(Stored items)
- - - - -
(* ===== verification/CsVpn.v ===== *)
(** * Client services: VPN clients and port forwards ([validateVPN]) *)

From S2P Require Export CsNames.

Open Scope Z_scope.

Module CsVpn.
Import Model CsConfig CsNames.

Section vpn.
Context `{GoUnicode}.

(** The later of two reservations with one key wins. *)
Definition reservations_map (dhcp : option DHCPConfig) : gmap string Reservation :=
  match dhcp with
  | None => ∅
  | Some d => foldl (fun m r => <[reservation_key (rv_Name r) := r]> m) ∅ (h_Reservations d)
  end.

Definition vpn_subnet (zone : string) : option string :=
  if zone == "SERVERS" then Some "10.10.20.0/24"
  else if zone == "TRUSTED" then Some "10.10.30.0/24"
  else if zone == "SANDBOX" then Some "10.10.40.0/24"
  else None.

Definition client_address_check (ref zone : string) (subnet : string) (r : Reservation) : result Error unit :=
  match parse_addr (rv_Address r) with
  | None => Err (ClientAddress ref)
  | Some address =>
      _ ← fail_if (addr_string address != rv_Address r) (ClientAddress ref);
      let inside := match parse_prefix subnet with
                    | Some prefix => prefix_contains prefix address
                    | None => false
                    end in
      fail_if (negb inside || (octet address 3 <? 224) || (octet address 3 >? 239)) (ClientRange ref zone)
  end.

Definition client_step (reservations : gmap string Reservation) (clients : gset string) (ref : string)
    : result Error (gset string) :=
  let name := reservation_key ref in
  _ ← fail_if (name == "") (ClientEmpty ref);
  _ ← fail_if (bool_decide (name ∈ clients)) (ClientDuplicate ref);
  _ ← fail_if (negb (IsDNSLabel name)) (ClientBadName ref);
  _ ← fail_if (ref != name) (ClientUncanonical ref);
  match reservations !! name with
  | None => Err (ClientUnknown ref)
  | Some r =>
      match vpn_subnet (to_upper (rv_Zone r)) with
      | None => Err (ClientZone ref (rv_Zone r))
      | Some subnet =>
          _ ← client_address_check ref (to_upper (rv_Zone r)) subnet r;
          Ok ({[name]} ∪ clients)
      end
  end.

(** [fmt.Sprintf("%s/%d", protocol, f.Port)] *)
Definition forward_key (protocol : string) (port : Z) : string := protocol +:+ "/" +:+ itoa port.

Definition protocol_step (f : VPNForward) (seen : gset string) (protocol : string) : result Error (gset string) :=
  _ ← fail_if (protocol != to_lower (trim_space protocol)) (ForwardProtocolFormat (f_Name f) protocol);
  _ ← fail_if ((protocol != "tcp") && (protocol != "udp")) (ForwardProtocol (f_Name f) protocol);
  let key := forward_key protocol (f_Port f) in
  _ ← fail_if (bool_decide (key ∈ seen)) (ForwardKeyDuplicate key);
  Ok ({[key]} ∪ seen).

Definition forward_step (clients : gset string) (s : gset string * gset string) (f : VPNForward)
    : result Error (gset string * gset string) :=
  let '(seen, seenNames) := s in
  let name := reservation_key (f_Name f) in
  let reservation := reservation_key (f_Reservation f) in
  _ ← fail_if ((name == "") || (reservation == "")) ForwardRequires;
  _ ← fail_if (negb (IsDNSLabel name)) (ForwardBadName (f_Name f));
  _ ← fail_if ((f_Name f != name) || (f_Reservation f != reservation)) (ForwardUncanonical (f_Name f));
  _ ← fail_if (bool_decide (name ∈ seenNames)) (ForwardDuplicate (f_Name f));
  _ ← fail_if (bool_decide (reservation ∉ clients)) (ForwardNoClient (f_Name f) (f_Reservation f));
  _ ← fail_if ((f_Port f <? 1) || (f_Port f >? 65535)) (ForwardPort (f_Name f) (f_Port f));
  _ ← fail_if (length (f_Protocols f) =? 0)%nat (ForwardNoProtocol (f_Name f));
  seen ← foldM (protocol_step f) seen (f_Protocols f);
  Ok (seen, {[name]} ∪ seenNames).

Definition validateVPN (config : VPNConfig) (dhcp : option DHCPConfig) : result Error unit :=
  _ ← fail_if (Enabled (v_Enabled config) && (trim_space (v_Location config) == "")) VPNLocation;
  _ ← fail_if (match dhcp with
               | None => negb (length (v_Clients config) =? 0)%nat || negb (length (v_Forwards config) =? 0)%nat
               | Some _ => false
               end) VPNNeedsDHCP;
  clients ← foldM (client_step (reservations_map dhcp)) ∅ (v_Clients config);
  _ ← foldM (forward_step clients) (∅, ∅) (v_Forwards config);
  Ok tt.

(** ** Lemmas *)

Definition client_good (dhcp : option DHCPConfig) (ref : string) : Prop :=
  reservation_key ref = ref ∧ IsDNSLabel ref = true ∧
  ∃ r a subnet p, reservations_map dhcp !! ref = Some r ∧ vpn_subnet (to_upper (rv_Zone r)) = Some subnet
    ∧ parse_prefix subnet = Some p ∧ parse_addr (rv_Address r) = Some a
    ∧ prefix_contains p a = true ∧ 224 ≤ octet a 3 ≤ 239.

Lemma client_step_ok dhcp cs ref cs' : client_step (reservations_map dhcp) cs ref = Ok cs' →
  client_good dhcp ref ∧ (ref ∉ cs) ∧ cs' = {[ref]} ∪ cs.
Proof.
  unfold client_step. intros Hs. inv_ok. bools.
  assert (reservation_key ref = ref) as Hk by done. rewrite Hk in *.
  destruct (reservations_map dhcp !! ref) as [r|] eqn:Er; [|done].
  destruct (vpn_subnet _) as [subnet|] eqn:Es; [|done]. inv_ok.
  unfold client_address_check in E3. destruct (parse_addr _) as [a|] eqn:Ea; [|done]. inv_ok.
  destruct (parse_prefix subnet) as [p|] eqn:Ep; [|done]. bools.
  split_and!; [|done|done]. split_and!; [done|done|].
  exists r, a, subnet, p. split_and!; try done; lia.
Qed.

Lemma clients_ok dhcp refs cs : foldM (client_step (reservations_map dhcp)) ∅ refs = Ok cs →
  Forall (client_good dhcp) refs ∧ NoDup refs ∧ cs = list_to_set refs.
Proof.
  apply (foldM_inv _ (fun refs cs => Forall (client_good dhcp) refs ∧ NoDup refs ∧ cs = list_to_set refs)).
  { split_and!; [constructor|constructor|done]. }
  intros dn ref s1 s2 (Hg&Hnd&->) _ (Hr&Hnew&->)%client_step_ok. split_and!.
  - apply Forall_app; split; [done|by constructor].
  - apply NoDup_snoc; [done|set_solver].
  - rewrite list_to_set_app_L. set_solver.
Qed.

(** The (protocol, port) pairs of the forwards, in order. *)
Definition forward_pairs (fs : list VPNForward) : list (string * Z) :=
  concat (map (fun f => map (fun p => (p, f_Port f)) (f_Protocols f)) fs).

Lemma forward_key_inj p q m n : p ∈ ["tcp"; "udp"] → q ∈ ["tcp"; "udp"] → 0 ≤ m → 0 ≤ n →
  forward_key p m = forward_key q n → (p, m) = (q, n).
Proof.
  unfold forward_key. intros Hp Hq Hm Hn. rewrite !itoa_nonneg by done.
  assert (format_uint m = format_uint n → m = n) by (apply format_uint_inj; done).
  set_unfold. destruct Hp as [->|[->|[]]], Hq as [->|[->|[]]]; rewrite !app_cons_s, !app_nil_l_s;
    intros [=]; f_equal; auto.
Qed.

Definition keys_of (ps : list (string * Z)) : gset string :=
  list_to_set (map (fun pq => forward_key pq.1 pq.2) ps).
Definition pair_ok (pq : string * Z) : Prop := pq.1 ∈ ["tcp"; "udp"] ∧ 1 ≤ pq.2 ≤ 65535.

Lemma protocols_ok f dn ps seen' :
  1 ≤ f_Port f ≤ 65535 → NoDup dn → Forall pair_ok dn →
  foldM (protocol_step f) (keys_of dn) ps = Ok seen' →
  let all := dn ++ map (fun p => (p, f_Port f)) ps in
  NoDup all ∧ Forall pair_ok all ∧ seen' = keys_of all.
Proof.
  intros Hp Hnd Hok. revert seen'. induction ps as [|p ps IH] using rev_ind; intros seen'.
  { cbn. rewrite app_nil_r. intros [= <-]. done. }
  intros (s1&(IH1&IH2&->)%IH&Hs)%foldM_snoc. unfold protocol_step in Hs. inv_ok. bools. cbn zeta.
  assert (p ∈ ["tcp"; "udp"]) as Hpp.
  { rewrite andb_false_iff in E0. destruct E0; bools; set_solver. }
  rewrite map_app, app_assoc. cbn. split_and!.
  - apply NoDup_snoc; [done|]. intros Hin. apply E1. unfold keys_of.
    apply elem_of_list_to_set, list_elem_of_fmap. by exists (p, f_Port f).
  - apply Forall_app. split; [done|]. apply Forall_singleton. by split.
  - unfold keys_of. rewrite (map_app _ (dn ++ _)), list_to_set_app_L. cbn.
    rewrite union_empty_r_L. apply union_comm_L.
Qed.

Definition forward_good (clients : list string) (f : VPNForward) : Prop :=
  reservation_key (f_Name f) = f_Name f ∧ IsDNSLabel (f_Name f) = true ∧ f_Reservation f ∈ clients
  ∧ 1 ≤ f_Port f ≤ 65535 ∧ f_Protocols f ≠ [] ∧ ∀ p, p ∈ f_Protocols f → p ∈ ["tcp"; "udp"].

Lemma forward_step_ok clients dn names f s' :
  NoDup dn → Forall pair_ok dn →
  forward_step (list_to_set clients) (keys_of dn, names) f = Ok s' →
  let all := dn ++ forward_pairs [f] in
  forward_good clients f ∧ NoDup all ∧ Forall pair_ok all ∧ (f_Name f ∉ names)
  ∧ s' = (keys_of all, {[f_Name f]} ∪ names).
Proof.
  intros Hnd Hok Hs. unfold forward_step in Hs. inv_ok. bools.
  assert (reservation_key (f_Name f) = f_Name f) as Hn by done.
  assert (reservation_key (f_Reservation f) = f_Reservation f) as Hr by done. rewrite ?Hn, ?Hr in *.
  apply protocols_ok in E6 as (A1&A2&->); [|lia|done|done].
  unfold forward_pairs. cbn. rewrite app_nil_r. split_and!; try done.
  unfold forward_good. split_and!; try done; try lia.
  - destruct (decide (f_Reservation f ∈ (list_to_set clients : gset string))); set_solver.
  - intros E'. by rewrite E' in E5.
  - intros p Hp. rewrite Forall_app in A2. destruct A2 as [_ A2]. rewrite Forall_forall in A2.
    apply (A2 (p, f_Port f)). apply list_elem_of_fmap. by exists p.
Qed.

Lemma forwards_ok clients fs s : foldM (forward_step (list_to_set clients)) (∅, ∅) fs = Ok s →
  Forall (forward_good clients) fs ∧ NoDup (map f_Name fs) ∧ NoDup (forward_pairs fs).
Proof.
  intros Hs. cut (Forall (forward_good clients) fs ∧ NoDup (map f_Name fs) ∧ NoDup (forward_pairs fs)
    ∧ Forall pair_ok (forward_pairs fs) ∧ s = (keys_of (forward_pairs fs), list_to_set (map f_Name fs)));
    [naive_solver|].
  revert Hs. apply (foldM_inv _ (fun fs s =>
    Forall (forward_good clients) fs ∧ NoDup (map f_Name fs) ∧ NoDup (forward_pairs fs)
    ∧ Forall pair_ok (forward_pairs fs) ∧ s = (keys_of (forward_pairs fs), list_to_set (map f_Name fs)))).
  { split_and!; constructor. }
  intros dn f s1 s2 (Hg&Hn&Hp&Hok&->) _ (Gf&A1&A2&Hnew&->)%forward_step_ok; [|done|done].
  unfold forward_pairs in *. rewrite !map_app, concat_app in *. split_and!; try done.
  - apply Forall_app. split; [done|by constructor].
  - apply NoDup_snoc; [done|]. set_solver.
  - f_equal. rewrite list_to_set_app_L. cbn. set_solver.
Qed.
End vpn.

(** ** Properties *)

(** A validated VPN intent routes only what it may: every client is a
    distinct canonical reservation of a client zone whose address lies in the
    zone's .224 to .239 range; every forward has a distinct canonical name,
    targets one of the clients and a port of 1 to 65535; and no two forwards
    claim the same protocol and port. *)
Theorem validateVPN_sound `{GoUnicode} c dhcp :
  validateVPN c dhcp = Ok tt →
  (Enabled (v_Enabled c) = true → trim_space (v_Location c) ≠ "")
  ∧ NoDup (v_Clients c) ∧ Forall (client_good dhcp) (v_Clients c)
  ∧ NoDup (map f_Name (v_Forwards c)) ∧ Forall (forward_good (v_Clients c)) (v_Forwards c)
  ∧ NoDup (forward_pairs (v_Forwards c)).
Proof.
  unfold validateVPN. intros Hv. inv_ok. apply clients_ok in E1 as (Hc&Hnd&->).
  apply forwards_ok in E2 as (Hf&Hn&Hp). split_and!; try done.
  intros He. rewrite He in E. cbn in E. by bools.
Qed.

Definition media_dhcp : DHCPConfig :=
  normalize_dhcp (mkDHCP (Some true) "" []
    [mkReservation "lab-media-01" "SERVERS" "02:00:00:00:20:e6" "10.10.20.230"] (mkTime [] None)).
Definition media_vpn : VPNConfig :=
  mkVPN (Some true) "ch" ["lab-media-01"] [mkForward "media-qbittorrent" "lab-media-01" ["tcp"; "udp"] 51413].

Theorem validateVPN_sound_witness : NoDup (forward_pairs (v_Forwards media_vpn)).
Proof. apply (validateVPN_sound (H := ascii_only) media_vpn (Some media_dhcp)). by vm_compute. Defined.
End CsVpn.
- - - - -
From the entries above, write out only the lines starting at the line that holds "forward_good clients f" and ending at the line that holds "intros Hs. cut", keeping both and matching them exactly.

▸ **Response box**:
  forward_good clients f ∧ NoDup all ∧ Forall pair_ok all ∧ (f_Name f ∉ names)
  ∧ s' = (keys_of all, {[f_Name f]} ∪ names).
Proof.
  intros Hnd Hok Hs. unfold forward_step in Hs. inv_ok. bools.
  assert (reservation_key (f_Name f) = f_Name f) as Hn by done.
  assert (reservation_key (f_Reservation f) = f_Reservation f) as Hr by done. rewrite ?Hn, ?Hr in *.
  apply protocols_ok in E6 as (A1&A2&->); [|lia|done|done].
  unfold forward_pairs. cbn. rewrite app_nil_r. split_and!; try done.
  unfold forward_good. split_and!; try done; try lia.
  - destruct (decide (f_Reservation f ∈ (list_to_set clients : gset string))); set_solver.
  - intros E'. by rewrite E' in E5.
  - intros p Hp. rewrite Forall_app in A2. destruct A2 as [_ A2]. rewrite Forall_forall in A2.
    apply (A2 (p, f_Port f)). apply list_elem_of_fmap. by exists p.
Qed.

Lemma forwards_ok clients fs s : foldM (forward_step (list_to_set clients)) (∅, ∅) fs = Ok s →
  Forall (forward_good clients) fs ∧ NoDup (map f_Name fs) ∧ NoDup (forward_pairs fs).
Proof.
  intros Hs. cut (Forall (forward_good clients) fs ∧ NoDup (map f_Name fs) ∧ NoDup (forward_pairs fs)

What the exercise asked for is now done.